SELECT * FROM foo LIMIT 1000
error:
WARN Database Reader com.mysql.jdbc.exceptions.jdbc4.MySQLSyntaxErrorException: You have an error in your SQL syntax; check the manual that corresponds to your MySQL server version for the right syntax to use near 'LIMIT 0' at line 1

I had the same issue... and was able to solve it really simply, KNIME has a KNIME.ini file, this one is like the paramethers KNIME uses to execute...
The real issue is that JBDC driver is set for 10 Fetch Size. By default, when Oracle JDBC runs a query, it retrieves a result set of 10 rows  at a time from the database cursor.

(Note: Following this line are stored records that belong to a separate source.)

(** A frame that fills two buffers is judged by the wrong header: the header is
    looked for behind the space of the status, which has been removed from the
    first part already. Here the hardware reports that it had no key for a
    frame; in one buffer the frame is delivered as not decrypted, in two
    buffers the same frame is delivered as decrypted, because a byte of its
    body makes it look like a multicast frame. *)
Theorem split_key_miss :
  observe delivered_flags (demo_rx_run [HwWrite true 0 (demo_piece demo_good demo_key_miss 0 demo_frame); Tasklet false true 0])
    = Some [(demo_frame, false)] /\
  observe delivered_flags (demo_rx_run
      [HwWrite true 0 (demo_piece demo_good demo_key_miss 1 (take 100 demo_frame));
       HwWrite true 1 (demo_piece demo_good demo_key_miss 0 (drop 100 demo_frame)); Tasklet false true 0])
    = Some [(demo_frame, true)].
Proof. split; by vm_compute. Qed.

(** The end of a frame of three parts is delivered as a frame of its own. *)
Theorem long_frame_tail :
  observe deliveries (demo_rx_run
      [HwWrite true 0 (demo_piece demo_good demo_key_miss 1 (take 80 demo_frame));
       HwWrite true 1 (demo_piece demo_good demo_key_miss 1 (take 10 (drop 80 demo_frame)));
       HwWrite true 2 (demo_piece demo_good demo_key_miss 0 (drop 90 demo_frame)); Tasklet false true 0])
    = Some [drop 90 demo_frame].
Proof. by vm_compute. Qed.

(** When a corrupt status stands in the only buffer of a queue, the buffer is
    linked, fetched as the one that follows and linked again: the hardware has
    it twice, the software queue once. *)
Theorem corrupt_double_push :
  observe (fun st => (pushed st, rb_id <$> fifo_hp st))
    (rx_run demo_rx_env demo_junk [StartRecv; HwWrite true 0 (demo_piece 0 AR_RxDone 0 []); Tasklet false true 0]
       (snd (ath_rx_edma_init demo_junk 1 (rx_start []))))
    = Some ([0; 0; 0], [0]).
Proof. by vm_compute. Qed.

Lemma process_tsf_correct_witness : ath9k_process_tsf (u32 0x1fffffff0) 0x200000010 = 0x1fffffff0.
Proof. apply (process_tsf_correct 0x1fffffff0 0x200000010); unfold in_u64; lia. Defined.

Definition demo_beacon : list Z := replicate 36 0 ++ [0; 2; 65; 66] ++ [5; 4; 0; 1; 1; 0].
Lemma dtim_pending_correct_witness : ath_beacon_dtim_pending_cab demo_beacon = Ok true /\ tim_pending (drop 36 demo_beacon).
Proof.
  destruct (dtim_pending_correct demo_beacon) as (b & E & H); [apply Forall_lookup_2; intros i x Hi; apply list_elem_of_lookup_2 in Hi;
    repeat (apply elem_of_cons in Hi as [->|Hi]; [lia|]); by apply elem_of_nil in Hi|].
  assert (b = true) as -> by (vm_compute in E; by injection E as <-). split; [exact E|by apply H].
Defined.

Lemma rx_run_safe_witness : exists st,
  demo_rx_run [HwWrite true 0 [1; 2; 3]; HwWrite true 1 (demo_piece demo_good demo_key_miss 1 demo_frame); SetFaults [true]; Tasklet false true 7; StopRecv 8]
    = Ok st /\
  rx_items st ≡ₚ (inl <$> seqZ 0 (next_skb st)) ++ (inr <$> seqZ 0 3).
Proof.
  pose proof (rx_run_safe demo_rx_env demo_junk (fun _ => ltac:(cbn; lia)) 3 []
    [StartRecv; HwWrite true 0 [1; 2; 3]; HwWrite true 1 (demo_piece demo_good demo_key_miss 1 demo_frame); SetFaults [true]; Tasklet false true 7; StopRecv 8]) as H.
  unfold demo_rx_run. destruct (ath_rx_edma_init demo_junk 3 (rx_start [])) as [r st0] eqn:E.
  assert (r = OK) as -> by (transitivity (fst (ath_rx_edma_init demo_junk 3 (rx_start []))); [by rewrite E|by vm_compute]). destruct H as (st & E1 & E2 & _). by exists st.
Defined.

Definition demo_fresh (id : Z) : rx_skb := new_skb demo_junk id.
Definition demo_received : rx_skb := (demo_fresh 0) <| mem ::= fun m => demo_piece demo_good demo_key_miss 0 demo_frame ++ drop 168 m |>.
Definition demo_rxbuf : ath_rxbuf := {| rb_id := 0; bf_mpdu := Some (demo_fresh 1) |}.
Definition demo_pp : preprocessed :=
  {| pp_ok := true; pp_rs := zero_rx_status <| rs_datalen := 120 |>; pp_rxs := zero_rxs; pp_decrypt_error := false; pp_mybeacon := false |}.
Definition demo_taken : rx_state := (rx_start []) <| next_skb := 2 |>.

Lemma rx_frame_outcome_witness : exists st', rx_frame demo_rx_env false true demo_rxbuf demo_pp demo_received demo_taken = Ok st' /\
  deliveries st' = [demo_frame].
Proof.
  destruct (rx_frame_outcome demo_rx_env (fun _ => ltac:(cbn; lia)) 1 false true demo_rxbuf demo_pp demo_received demo_taken) as (st' & E & H).
  - split; try done; [|cbn; lia..].
    change (([inr 0; inl 1; inl 0] : list rx_item) ≡ₚ rev [inr 0; inl 1; inl 0]). apply Permutation_rev.
  - by exists (demo_fresh 1).
  - done.
  - by vm_compute.
  - done.
  - by vm_compute.
  - exists st'. split; [exact E|]. cbn in H. destruct H as (m & len & rxs & Ep & _ & ->). vm_compute in Ep. injection Ep as <- <- <-. by vm_compute.
Defined.
Definition push_st (x : ts_info) (addr : haddr_pair) (r : ath_dyn_txbuf) : ath_dyn_txbuf :=
  let r := r <| tx_ts ::= <[Z.to_nat (tx_t_rb r) := x]> |> <| tx_addr ::= <[Z.to_nat (tx_t_rb r) := addr]> |> in
  let r := r <| tx_t_rb ::= fun t => INCR t ATH_DYN_BUF |> in
  if tx_t_rb r =? tx_h_rb r then r <| tx_h_rb ::= fun h => INCR h ATH_DYN_BUF |> else r.
Definition push_ack (x : Z) (r : ath_dyn_rxbuf) : ath_dyn_rxbuf :=
  let r := r <| rx_tstamp ::= <[Z.to_nat (rx_t_rb r) := x]> |> in
  let r := r <| rx_t_rb ::= fun t => INCR t ATH_DYN_BUF |> in
  if rx_t_rb r =? rx_h_rb r then r <| rx_h_rb ::= fun h => INCR h ATH_DYN_BUF |> else r.

Definition ath_dynack_sample_tx_ts (r : tx_report) (s : dyn_state) : outcome dyn_state :=
  if no_ack r || negb (da_enabled (da s)) then Ok s
  else if has (ts_status (tx_status r)) ATH9K_TXERR_XRETRY then
    if ieee80211_is_assoc_req (tx_frame_control r) || ieee80211_is_assoc_resp (tx_frame_control r) then
      let s := s <| hw ::= set_timeouts (cdiv (LATEACK_TO - 3) 2) LATEACK_TO |> in
      Ok (s <| hw ::= fun ah => ah <| dynack ::= fun d => d <| da_lto := u32 (jiffies s + LATEACK_DELAY) |> |> |>)
    else Ok s
  else
    obind (sample_duration r (hw s)) (fun d =>
    let st := {| tstamp := ts_tstamp (tx_status r); dur := d |} in
    let addr := {| h_dest := tx_addr1 r; h_src := tx_addr2 r |} in
    ath_dynack_compute_to (s <| hw ::= fun ah => ah <| dynack ::= fun d => d <| st_rbf ::= push_st st addr |> |> |>)).

(** [addr1]: the receiver of the ACK frame. *)
Definition ath_dynack_sample_ack_ts (addr1 : list Z) (ts : Z) (s : dyn_state) : outcome dyn_state :=
  if negb (ath_dynack_bssidmask (ah_common (hw s)) addr1) || negb (da_enabled (da s)) then Ok s
  else ath_dynack_compute_to (s <| hw ::= fun ah => ah <| dynack ::= fun d => d <| ack_rbf ::= push_ack ts |> |> |>).
End Find.

(** * Nodes and switching *)

Definition INITIAL_ACKTO : Z := ATH9K_SLOT_TIME_9 + 16 + 64.

(** [list_add_tail] of a node that is in the list already, and [list_del] of
    one that is not, destroy the list. *)
Definition ath_dynack_node_init (an : Z) (s : dyn_state) : outcome dyn_state :=
  if decide (an ∈ da_nodes (da s)) then Oops
  else Ok (s <| node_ackto ::= <[an := INITIAL_ACKTO]> |> <| hw ::= fun ah => ah <| dynack ::= fun d => d <| da_nodes ::= fun l => l ++ [an] |> |> |>).
Definition ath_dynack_node_deinit (an : Z) (s : dyn_state) : outcome dyn_state :=
  if decide (an ∈ da_nodes (da s))
  then Ok (s <| hw ::= fun ah => ah <| dynack ::= fun d => d <| da_nodes ::= filter (fun x => x <> an) |> |> |>) else Oops.

Definition ath_dynack_reset (s : dyn_state) : dyn_state :=
  let s := s <| hw ::= fun ah => ah <| dynack ::= fun d =>
    d <| da_lto := jiffies s |> <| da_ackto := INITIAL_ACKTO |>
      <| st_rbf ::= fun r => r <| tx_t_rb := 0 |> <| tx_h_rb := 0 |> |> <| ack_rbf ::= fun r => r <| rx_t_rb := 0 |> <| rx_h_rb := 0 |> |> |> |> in
  s <| hw ::= set_timeouts (cdiv (INITIAL_ACKTO - 3) 2) INITIAL_ACKTO |>.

This is the default Oracle row fetch size value... so whenever you are reading database you will have a big pain waiting to retrieve all the lines.
The fix is simply, go to the folder where KNIME is installed, look for the file KNIME.ini, open it and then add the following sentences to the bottom, it will override the defauld JBDC fetching, and then you will get the data in literally seconds.
-Dknime.database.fetchsize=50000
-Dknime.url.timeout=9000
Hope this helps :slight_smile:

see http://tech.knime.org/forum/knime-users/knime-performance-reading-from-a-database for the rest of this discussion and solutions...

I'm not sure if your question is about the performance problem or the SQL problem.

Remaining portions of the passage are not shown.